Major General (Ret) Alberto Rosende, Chief Executive Officer of M2i, stated, “We are extremely excited to partner with a well-positioned commodity tokenization company. Aurica’s relationships span various critical minerals, but the initial focus will be gold tokenization. Tokenization, which transforms ownership of physical, illiquid strategic minerals into digital blockchain tokens, allows for fractional ownership, bringing much-needed liquidity to commodity markets. It streamlines supply-chain transparency, and democratizes access to mining investments, which are vital to our critical mineral supply chain strategy. Aurica’s supply arrangements with multiple gold mining and processing companies represent a huge competitive advantage and this partnership enables us to accelerate our strategic-minerals roadmap. We believe actively tokenized high-grade domestic critical mineral will strengthen national defense supply chains and bypass reliance on foreign sources.”
Aurica is a Nevada corporation focused on commodity tokenization, whose first product — the Aurica Token — is a 1:1 physically-backed gold token. Aurica is in late-state negotiations with several gold mining and processing companies to supply as much hallmarked gold as can be marketed on a monthly basis, acquired at a 3% discount to prevailing spot price. The multi-supplier framework is designed to give Aurica diversified, scalable, and resilient hallmarked-gold sourcing.
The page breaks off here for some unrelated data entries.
(* ===== verification/State.v ===== *)
(** internal/state/state.go: the three lifecycles kept in state.json - EMLy's
    queued update, the updater's own self-update record, the destructive
    commands accepted over the client channel - and the store that reads and
    writes them.

    Every method holds the store's mutex from its read to its write, so the
    program's goroutines act on the file one method at a time: an execution is
    a list of [op]s. A file system call fails when the environment says so
    ([faults]). [spec_step] is what the store promises its clients: three
    registers, each operation acting on one of them. *)
From S2P Require Import Prelude Rfc3339 Json Files.

(** [encoding/json] on [time.Time]. *)
Definition time_codec : Codec time := {|
  zero := zero_time;
  enc t := JStr (format_rfc3339_nano t);
  dec j := match j with
           | JNull => Some zero_time
           | JStr s => parse_rfc3339 s
           | _ => None
           end |}.

#[local] Instance time_ok : @CodecOk time time_codec.
Proof.
  refine {| fits t := 0 <= t < max_time |}; [|done].
  intros t Ht. cbn. by apply parse_format_nano.
Defined.

(** [Pending]. *)
Record Pending := mkPending {
  pd_Version : string;
  pd_SetupPath : string;
  pd_SHA256 : string;
  pd_Forced : bool;
  DownloadedAt : time
}.

(** [SelfUpdate]. *)
Record SelfUpdate := mkSelfUpdate {
  su_Version : string;
  FromVersion : string;
  su_SetupPath : string;
  su_SHA256 : string;
  Attempts : Z;
  GaveUp : bool;
  LaunchedAt : time
}.

(** [PendingCommand]. *)
Record PendingCommand := mkPendingCommand {
  pc_ID : string;
  pc_Name : string;
  AcceptedAt : time
}.

(** [State]. *)
Record State := mkState {
  st_Pending : option Pending;
  st_SelfUpdate : option SelfUpdate;
  PendingCommands : list PendingCommand
}.

Definition empty_state : State := mkState None None [].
Aurica expects to commence processing at $40 million of hallmarked gold in month one, increasing by $2.5 million each month until reaching a sustained run-rate of $80 million per month in month 17 — implying year-one cumulative processing of approximately $645 million (average ~$53.75 million per month). Aurica retains 17% of all minted tokens in corporate treasury as a permanent gold-backed reserve, with the remaining 83% available to qualified investors and DeFi liquidity venues.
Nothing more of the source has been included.